McKinsey released a report analysing key performance metrics for 12 large Asian economies including India. It observed that while Japan and Australia rank high in funding, India needs steps to channel its significant savings into productive purposes and to accelerate economic growth and potentially lift millions from poverty.

The report suggested that deeper capital markets in emerging Asia could free a cumulative $800 billion in funding annually, mostly for mid- to large-sized corporations and infrastructure.

Emerging economies, according to McKinsey, do not have access to predictable capital market funding at scale and investors lack the financial instruments to deploy long-term savings. This led poor allocation resources pulling down growth prospects.

In India, the biggest challenge is to develop the corporate bond and securitization market. Emerging market issuers lack options to diversify funding and to match funding with their needs. The absence of a long-dated bond market reduces the flexibility of corporate borrowers to align funding structure with assets.

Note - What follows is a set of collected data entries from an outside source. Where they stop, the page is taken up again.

Definition encodeEthernet (e : ProxyARP.Ethernet) : result ProxyARP.bytes :=
  Ok (ProxyARP.DstMAC e ++ ProxyARP.SrcMAC e ++
      [byteOf (ProxyARP.EthType e / 256); byteOf (ProxyARP.EthType e mod 256)] ++
      ProxyARP.Payload e).

Definition okARPFactory (k : ProxyARP.FactoryCall) (n : nat)
  : option error * nat := (None, S n).
Definition okSend (m : ProxyARP.PacketOut) (n : nat)
  : option error * nat := (None, S n).
Definition okNext (f : unit) (p : ProxyARP.IngressPort)
  (e : ProxyARP.Ethernet) (n : nat) : option error * nat := (None, S n).

Definition arpRequest (sha spa tpa : ProxyARP.bytes) : ProxyARP.ARP :=
  {| ProxyARP.HWType := 1; ProxyARP.ProtoType := 0x0800;
     ProxyARP.HWLength := 6; ProxyARP.ProtoLength := 4;
     ProxyARP.Operation := 1;
     ProxyARP.SHA := sha; ProxyARP.SPA := spa;
     ProxyARP.THA := ProxyARP.zeroMAC; ProxyARP.TPA := tpa |}.

(** Host 10.0.0.9 asks for 10.0.0.5 (known) and for 10.0.0.7 (unknown). *)
Definition request_for_5 : ProxyARP.ARP :=
  arpRequest mac_host9 ip_10_0_0_9 ip_10_0_0_5.
Definition request_for_7 : ProxyARP.ARP :=
  arpRequest mac_host9 ip_10_0_0_9 ip_10_0_0_7.

(** 10.0.0.5 announced by its owner, and by somebody else. *)
Definition honest_announcement : ProxyARP.ARP :=
  arpRequest mac_host5 ip_10_0_0_5 ip_10_0_0_5.
Definition forged_announcement : ProxyARP.ARP :=
  arpRequest mac_rogue ip_10_0_0_5 ip_10_0_0_5.

(** The broadcast frame that carries an ARP packet of a host. *)
Definition frameOf (a : ProxyARP.ARP) : ProxyARP.Ethernet :=
  {| ProxyARP.SrcMAC := ProxyARP.SHA a; ProxyARP.DstMAC := broadcast;
     ProxyARP.EthType := 0x0806; ProxyARP.Payload := arpBytes a |}.

Definition ingress3 : ProxyARP.IngressPort :=
  {| ProxyARP.port_ID := "00:00:00:00:00:01/3"; ProxyARP.port_Number := 3 |}.

Definition arpWorld0 : ProxyARP.World nat :=
  {| ProxyARP.w_env := 0%nat; ProxyARP.w_lookups := [];
     ProxyARP.w_forwarded := []; ProxyARP.w_sent := [];
     ProxyARP.w_log := [] |}.

(** The proxy on this network. *)
Definition proxy :=
  ProxyARP.OnPacketIn nat unit directory decodeARP encodeARP encodeEthernet
    okARPFactory okSend okNext tt ingress3.

(** The frame that answers [request_for_5]. *)
Definition reply_for_5 : ProxyARP.bytes :=
  mac_host9 ++ mac_host5 ++ [x08; x06] ++
  arpBytes (ProxyARP.NewARPReply mac_host5 mac_host9 ip_10_0_0_5 ip_10_0_0_9).

End Samples.

(** ** The rest of the two files *)

(** Notions used to state what [OnDescReply] does. *)
Module DescReplySpec.

Import OpenFlow Session.

(** The entries a profile installs when all goes well. *)
Definition profileChain (p : Profile) : list (FlowMod Instruction) :=
  match p with
  | ProfileHP2920 =>
      [tableMissEntry 0 (InstGotoTable 100);
       tableMissEntry 100 (InstGotoTable 200);
       tableMissEntry 200 (InstApplyAction toController)]
  | ProfileAS4600 => []
  | ProfileDefault => [tableMissEntry 0 (InstApplyAction toController)]
  end.

(** What a table-miss routine leaves alone: the ports and the identity
    of the device, the LLDP record and the log; and it creates at most
    one instruction object, without touching those that exist. *)
Definition framed {conn} (w w' : World conn) : Prop :=
  dev_ports (w_device w') = dev_ports (w_device w) /\
  dev_ID (w_device w') = dev_ID (w_device w) /\
  w_lldp w' = w_lldp w /\
  w_log w' = w_log w /\
  exists objs, w_heap w' = w_heap w ++ objs /\ (length objs <= 1)%nat.

End DescReplySpec.

(** What the loop of [OnPortDescReply] tests on a port. *)
Module PortTests.

Import Session.

(** [!(p.Number() > of13.OFPP_MAX)] *)
Definition tracked (OFPP_MAX : Z) (p : Port) : bool :=
  negb (Number p >? OFPP_MAX).

(** [!p.IsPortDown() && !p.IsLinkDown()] *)
Definition isUp (p : Port) : bool :=
  negb (IsPortDown p) && negb (IsLinkDown p).

Definition isPortDebug (e : LogEntry) : bool :=
  match e with
  | LogDebugPort _ _ _ => true
  | LogErrLLDP _ => false
  end.

Definition portDebug (p : Port) : LogEntry :=
  LogDebugPort (Number p) (negb (IsPortDown p)) (negb (IsLinkDown p)).

End PortTests.

(** [OnDeviceUp] of [proxyarp/arp.go] and what it calls. *)
Module DeviceUp.

Import OpenFlow ProxyARP.

(** [net.IPv4(a, b, c, d)]: the address in its 16-byte form. *)
Definition IPv4 (a b c d : byte) : bytes := v4InV6Prefix ++ [a; b; c; d].

Definition broadcastMAC : bytes := [xff; xff; xff; xff; xff; xff].

(** The packet-out that floods a frame: in-port "controller", one
    output action whose port is left as [NewOutPort] made it. *)
Definition floodOut (data : bytes) : PacketOut :=
  {| po_inPort := Some InPortController;
     po_action := Some {| act_outPort := Some OutPortUnset |};
     po_data := Some data |}.

Section Handler.

(** The collaborators, as for [OnPacketIn]; the factory and the send
    operation are those of the device at hand.  [NewARPRequest] is
    [protocol.NewARPRequest(sha, spa, tpa)], and [nextDeviceUp] is
    [BaseProcessor.OnDeviceUp]. *)
Variable env : Type.
Variable Finder : Type.
Variable Device : Type.
Variable NewARPRequest : bytes -> bytes -> bytes -> ARP.
Variable MarshalARP : ARP -> result bytes.
Variable MarshalEthernet : Ethernet -> result bytes.
Variable factory : Device -> FactoryCall -> env -> option error * env.
Variable SendMessage : Device -> PacketOut -> env -> option error * env.
Variable nextDeviceUp : Finder -> Device -> env -> option error * env.

Record UpWorld : Type := {
  up_world : World env;
  up_forwarded : list Device    (* events handed to [nextDeviceUp] *)
}.

(** A computation on the proxy's world, run inside [UpWorld]. *)
Definition onWorld {A} (m : M (World env) A) : M UpWorld A :=
  fun s =>
    let '(r, w') := m (up_world s) in
    (r, {| up_world := w'; up_forwarded := up_forwarded s |}).

Definition makeARPAnnouncement (ip mac : bytes) : M (World env) bytes :=
  (let v := NewARPRequest mac ip ip in
   do anon <- liftResult env (MarshalARP v) ;;
   let eth := {| SrcMAC := mac;
                 DstMAC := [xff; xff; xff; xff; xff; xff];
                 EthType := 0x0806; Payload := anon |} in
   liftResult env (MarshalEthernet eth))%go.

Definition sendARPAnnouncement (device : Device) (packet : bytes)
  : M (World env) unit :=
  (let inPort := NewInPort in
   let inPort := SetInPortController inPort in
   do action <- NewAction env (factory device) ;;
   (* Flood *)
   let action := SetOutPort NewOutPort action in
   do out <- NewPacketOut env (factory device) ;;
   let out := SetInPort inPort out in
   let out := SetAction action out in
   let out := SetData packet out in
   callSendMessage env (SendMessage device) out)%go.

(** [r.BaseProcessor.OnDeviceUp(finder, device)] *)
Definition forwardDeviceUp (finder : Finder) (device : Device) : M UpWorld unit :=
  fun s =>
    let '(r, e') := nextDeviceUp finder device (w_env (up_world s)) in
    liftErr r {| up_world := set_env env e' (up_world s);
                 up_forwarded := up_forwarded s ++ [device] |}.

Definition OnDeviceUp (finder : Finder) (device : Device) : M UpWorld unit :=
  (do anon <- onWorld (orWrap "making ARP announcement: "
                         (makeARPAnnouncement
                            (IPv4 xdf x82 x7a x01)
                            [x00; x01; xe8; x8b; x64; x42])) ;;
   run onWorld (orWrap "sending ARP announcement: "
                  (sendARPAnnouncement device anon)) ;;
   forwardDeviceUp finder device)%go.

End Handler.

Arguments up_world {env Device} _.
Arguments up_forwarded {env Device} _.

End DeviceUp.

(** The address pair that [OnDeviceUp] announces. *)
Module DeviceUpSpec.

Import ProxyARP.

Definition announcedIP : bytes := DeviceUp.IPv4 xdf x82 x7a x01.
Definition announcedMAC : bytes := [x00; x01; xe8; x8b; x64; x42].

(** The frame that carries the announcement, given its encoded payload. *)
Definition announcementFrame (payload : bytes) : Ethernet :=
  {| SrcMAC := announcedMAC; DstMAC := DeviceUp.broadcastMAC;
     EthType := 0x0806; Payload := payload |}.

End DeviceUpSpec.

(** Concrete inputs for the handlers above. *)
Module MoreSamples.

Import OpenFlow.

(** A writer that fails on every call; the state counts the calls. *)
Definition brokenWrite (m : Session.FlowMod Session.Instruction) (n : nat)
  : option error * nat := (Some "broken pipe"%string, S n).

Definition port2_down : Session.Port :=
  {| Session.Number := 2;
     Session.IsPortDown := true; Session.IsLinkDown := false |}.

(** An IPv4 frame. *)
Definition ip_frame : ProxyARP.Ethernet :=
  {| ProxyARP.SrcMAC := Samples.mac_host9;
     ProxyARP.DstMAC := Samples.mac_host5;
     ProxyARP.EthType := 0x0800;
     ProxyARP.Payload := [x45; x00] |}.

(** An ARP reply, as a host would send it. *)
Definition arp_reply_frame : ProxyARP.Ethernet :=
  Samples.frameOf
    (ProxyARP.NewARPReply Samples.mac_host5 Samples.mac_host9
       Samples.ip_10_0_0_5 Samples.ip_10_0_0_9).

(** A truncated ARP frame. *)
Definition short_arp_frame : ProxyARP.Ethernet :=
  {| ProxyARP.SrcMAC := Samples.mac_host9;
     ProxyARP.DstMAC := Samples.broadcast;
     ProxyARP.EthType := 0x0806;
     ProxyARP.Payload := [x00; x01] |}.

(** A directory that is out of service. *)
Definition downDirectory (ip : ProxyARP.bytes) (n : nat)
  : (ProxyARP.bytes * bool * option error) * nat :=
  (([], false, Some "database is down"%string), S n).

Definition downProxy :=
  ProxyARP.OnPacketIn nat unit downDirectory Samples.decodeARP
    Samples.encodeARP Samples.encodeEthernet
    Samples.okARPFactory Samples.okSend Samples.okNext tt Samples.ingress3.

(** The device-up handler on the network of [Samples]; devices are
    named by a number. *)
Definition sampleRequest (sha spa tpa : ProxyARP.bytes) : ProxyARP.ARP :=
  Samples.arpRequest sha spa tpa.

Definition okDeviceFactory (d : nat) (k : ProxyARP.FactoryCall) (n : nat)
  : option error * nat := (None, S n).
Definition okDeviceSend (d : nat) (m : ProxyARP.PacketOut) (n : nat)
  : option error * nat := (None, S n).
Definition okNextUp (f : unit) (d : nat) (n : nat)
  : option error * nat := (None, S n).

Definition upWorld0 : DeviceUp.UpWorld nat nat :=
  {| DeviceUp.up_world := Samples.arpWorld0; DeviceUp.up_forwarded := [] |}.

Definition deviceUp (send : nat -> ProxyARP.PacketOut -> nat -> option error * nat) :=
  DeviceUp.OnDeviceUp nat unit nat sampleRequest Samples.encodeARP
    Samples.encodeEthernet okDeviceFactory send okNextUp tt 7%nat.

End MoreSamples.

(** * Properties *)

(** ** The greeting handler *)

Section HandshakeFacts.

Import Session.

Context {conn : Type}.
Variable send : SendCall -> conn -> option error * conn.

Ltac split_send :=
  match goal with
  | |- context [send ?k ?c] =>
      let E := fresh "E" in
      destruct (send k c) as [[?|] ?] eqn:E; simpl
  end.

Ltac forall_succeeded H :=
  repeat (apply Forall_cons_1 in H; destruct H as [? H]);
  unfold succeeded in *; simpl in *.

Ltac close_trace :=
  eexists; split; [rewrite <- ?app_assoc; simpl; reflexivity|];
  split; [eexists; reflexivity|];
  split; [simpl; repeat split; first [assumption | congruence | reflexivity]|];
  split; [reflexivity|];
  split;
    [ split; intros H;
        first [ discriminate H | reflexivity
              | solve [repeat constructor]
              | exfalso; forall_succeeded H; congruence ]
    | intros H;
        first [ reflexivity | exfalso; forall_succeeded H; congruence ] ].

(** C1. Whatever the connection does, the helper calls that [OnHello]
    makes are an initial segment of the nine handshake steps in their
    fixed order (greeting, configuration-set, features request, barrier,
    remove-all-flows, barrier, description request, barrier,
    port-description request), made strictly one after the other: each
    call starts on the connection as the previous call left it, and a
    further call is made only after the previous one returned without
    error.  The handler returns success exactly when no send failed,
    and then exactly the nine sends were issued, in that order. *)
Theorem OnHello_nine_sends_in_order (w : HelloWorld conn) :
  exists tr : list (SendEvent conn),
    hw_calls (snd (OnHello conn send w)) = hw_calls w ++ tr /\
    map ev_call tr `prefix_of` handshake_steps /\
    sequential conn send (hw_conn w) tr /\
    hw_conn (snd (OnHello conn send w)) = final_conn conn (hw_conn w) tr /\
    (fst (OnHello conn send w) = Ok tt <-> Forall succeeded tr) /\
    (Forall succeeded tr -> map ev_call tr = handshake_steps).
Proof.
  unfold OnHello, bind, orWrap, callHelper, ret, liftErr, raise.
  repeat (split_send; [solve [close_trace] | ]).
  close_trace.
Qed.

(** X1. A failed handshake: the last send issued is the one that failed,
    every send before it succeeded, none follows it, and the error
    returned is the cause prefixed with the text of that step. *)
Lemma OnHello_failure_report (w : HelloWorld conn) (e : error) :
  fst (OnHello conn send w) = Err e ->
  exists tr ev cause ctx,
    hw_calls (snd (OnHello conn send w)) = hw_calls w ++ tr ++ [ev] /\
    Forall succeeded tr /\
    ev_err ev = Some cause /\
    nth_error step_contexts (length tr) = Some ctx /\
    nth_error handshake_steps (length tr) = Some (ev_call ev) /\
    e = (ctx ++ cause)%string.
Proof.
  unfold OnHello, bind, orWrap, callHelper, ret, liftErr, raise.
  repeat (split_send;
          [ intros [= <-]; rewrite <- ?app_assoc; cbn [app];
            match goal with
            | |- context [hw_calls w ++ ?l] =>
                let n := eval cbv in (length l) in
                exists (firstn (Nat.pred n) l); cbn [firstn Nat.pred]
            end;
            do 3 eexists;
            split; [reflexivity|];
            split; [repeat constructor|];
            repeat split; reflexivity
          | ]).
  discriminate.
Qed.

McKinsey said the listing of government-controlled entities is a step in right direction as it may entice investors to capital markets. It has suggested mandating state-controlled entities to tap debt capital for funds instead of going for bank loans.

Issuers in emerging markets face a more volatile and higher cost of capital compared with developed markets. They pay roughly a 120 percentage point higher real cost for debt securities, making it difficult to raise funds for new ventures and to grow existing large companies or conglomerates.

“Ultimately, this stifles economic growth,” McKinsey said, adding: “This is not a technical issue but a nationwide (and in some cases, regionwide) change management challenge that requires a new mindset. The stakes are enormous.”

Investors too face similar challenges. They put a large part of their savings in physical assets such as real estate and gold, and bank deposits. “They also face poor risk-adjusted returns on capital market products, mostly because of higher volatility,” Jain said.

“The inability to match long-term savings with future pension and health requirements, combined with aging populations, risks creating a generation of poor retirees,” McKinsey said in the report.